Казалось бы, рутинное совещание, но оно затягивалось. Инженер Сальников предложил для обследования пригласить сотрудников из Свердловского горного института.
— У нас нет времени на все согласования и при этом разворачивать полноценную научную экспедицию? Мы своими силами можем провести обследование, — твердо считал Сергеев.
— И по режимным соображениям не стоит этого делать, — вставил Флейта.
С ними была согласна и Молева.
Но инженер настаивал на своем.
В итоге всех обсуждений и дебатов, Сергеев принял решение обследовать верхнюю или наземную часть хранилища собственными силами и средствами.
— Сегодня проведем необходимые подготовительные работы, а завтра с утра начнем обследование с восточной стороны хранилища, — сказал в заключении Ермолай…
* * *
Вечером зазвенел телефонный звонок. Ермолай в это время работал с документами по паспорту хранилища. Он медленно ответил:
— Слушаю, Сергеев.
— Добрый вечер, труженик. Звоню в гостиницу, тишина, а он оказывается на работе.
— Здравствуй, Николай Максимович. Как там Свердловск?
— Нормально. Ты хоть отдыхаешь иногда, работяга? Учти, инвалиды никому не нужны.
— Конечно, отдыхаю!
— Не «конечно», а езжай в гостиницу на отдых. Ты должен быть сильным и здоровым! Понял, Ермолай?
— Да, понял-понял. Как сам-то? Когда вернешься?
— Нормально, пока не знаю. Я серьезно, Ермолай, езжай отдыхать. Если хочешь, это приказ… — далее следовала мягкая ненормативная лексика.
— Ну, ты, друг, убедил меня! — воскликнул Ермолай. — Еду-еду, до свидания, друг.
— До свидания и приятных снов…
* * *
Погода выдалась солнечная, хотя с утра слегка подмораживало.
Перед обследованием восточной наземной стороны хранилища майор Флейта провел небольшой инструктаж по безопасности. Сергеев распределил людей, поставил задачи, все двинулись на гору, заросшую кустарниками и хвойными деревьями.
Невдалеке от Ермолая шел майор Флейта, при этом он что-то напевал. По ходу движения Ермолай делал некоторые записи, используя при этом офицерскую полевую сумку. Почва под ногами была каменистая, кое-где на камнях находился мох, местами встречался густой травяной покров. То тут, то там виднелись кустики каких-то ягод, в основном синих и красных, встречались и грибы.

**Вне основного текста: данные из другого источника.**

(** The change of the copy of the configuration: [Some None] when it is refused, [None] when
    it is undefined. *)
Definition change_setting (ki : config_key_info) (value : string) (c : main_configuration)
  : option (option main_configuration) :=
  match ki_type ki with
  | MainSection =>
      if needs_server (ki_key ki) value then None
      else
        '(c', _, ok) ← apply_main_configuration c None "pgagroal" (ki_key ki) value;
        Some (if ok : bool then Some c' else None)
  | ServerSection =>
      match List.find (fun '(_, s) => same_name (sv_name s) (ki_context ki)) (imap pair (mc_servers c)) with
      | None => Some (Some c)
      | Some (i, s) =>
          '(c', s', ok) ← apply_main_configuration c (Some s) (ki_context ki) (ki_key ki) value;
          Some (if ok : bool
                then Some (set_mc_servers (match s' with Some s' => <[i := s']> (mc_servers c') | None => mc_servers c' end) c')
                else None)
      end
  | HbaSection =>
      Some (hs ← change_first (fun h => same_name (h_username h) (ki_context ki))
                   (apply_hba_configuration (ki_key ki) value) (mc_hbas c);
            Some (set_mc_hbas hs c))
  | LimitSection =>
      Some (ls ← change_first (fun l => same_name (l_database (le_limit l)) (ki_context ki))
                   (fun l => l' ← apply_limit_configuration_string (ki_key ki) value (le_limit l);
                             Some (LimitEntry l' (le_active_connections l) (le_backend_connections l))) (mc_limits c);
            Some (set_mc_limits ls c))
  end.
Lemma init_pidfile_valid (c : main_configuration) :
  valid_configuration sys c -> valid_configuration sys (init_pidfile c).
Proof. intros []. unfold init_pidfile. destruct (streq _ _); by split. Qed.

(** The configurations of a process: that of the start, and those that follow by a reload
    from any files, by a request to set a value and by the rotation of the passwords. *)
Inductive configured (getenv : string -> option string) (decrypt : option (string -> option string))
  (c0 : main_configuration) : main_configuration -> Prop :=
| configured_start : configured getenv decrypt c0 c0
| configured_failed tls_valid fs c c' : configured getenv decrypt c0 c ->
    reload_configuration sys getenv decrypt tls_valid fs c = ReloadFailed c' -> configured getenv decrypt c0 c'
| configured_restart tls_valid fs c c' : configured getenv decrypt c0 c ->
    reload_configuration sys getenv decrypt tls_valid fs c = ReloadRestart c' -> configured getenv decrypt c0 c'
| configured_done tls_valid fs c c' b : configured getenv decrypt c0 c ->
    reload_configuration sys getenv decrypt tls_valid fs c = ReloadDone c' b -> configured getenv decrypt c0 c'
| configured_set tls_valid key value c c' : configured getenv decrypt c0 c ->
    (conf_set sys tls_valid key value c).1 ∈ [SetError c'; SetRestart c'; SetDone c'] -> configured getenv decrypt c0 c'
| configured_rotate random c : configured getenv decrypt c0 c ->
    configured getenv decrypt c0 (rotate_frontend_password_cb random c).

Lemma rotate_running (random : nat -> option (list Z)) (c : main_configuration) :
  running_ok c -> running_ok (rotate_frontend_password_cb random c).
Proof.
  intros [[Ha Hc Hb Ht Hq Hf Hh Hs Hd Hp] Hhba []]. split; [|done|by split].
  split; try done; cbn. intros Eq. destruct (Hq Eq) as (? & ? & -> & ?). done.
Qed.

Занимаясь своим делом, Ермолай непроизвольно задумался о своей жизни, об Онись…
Внезапно он почувствовал, что на него кто-то идет, большой-большой и темный, страшный… Слева кто-то кричит… а справа раздается выстрел, второй, третий… Большой-большой замирает, медленно падает прямо на него и… плачет… Провал…
* * *
К Ермолаю медленно возвращалось сознание. Дышал он с трудом, руки и ноги, казалось, были наполнены свинцом, перед ним стояла сплошная темень.
Сразу возникли вопросы:
«Где я? Что я? Как я?..».
Внезапно вспомнил прочитанные когда-то давно-давно стихи:
«Сон! Ну конечно, это сон!?» — стрельнула мысль.
Сергеев с неимоверным трудом открыл глаза и увидел белый свет.
— Ну, вот и молодец, Ермолай! — раздался знакомый веселый мужской голос.
Он увидел на белом фоне улыбающееся мужское лицо, лицо знакомое.
Ермолай хотел было что-то сказать, но не смог.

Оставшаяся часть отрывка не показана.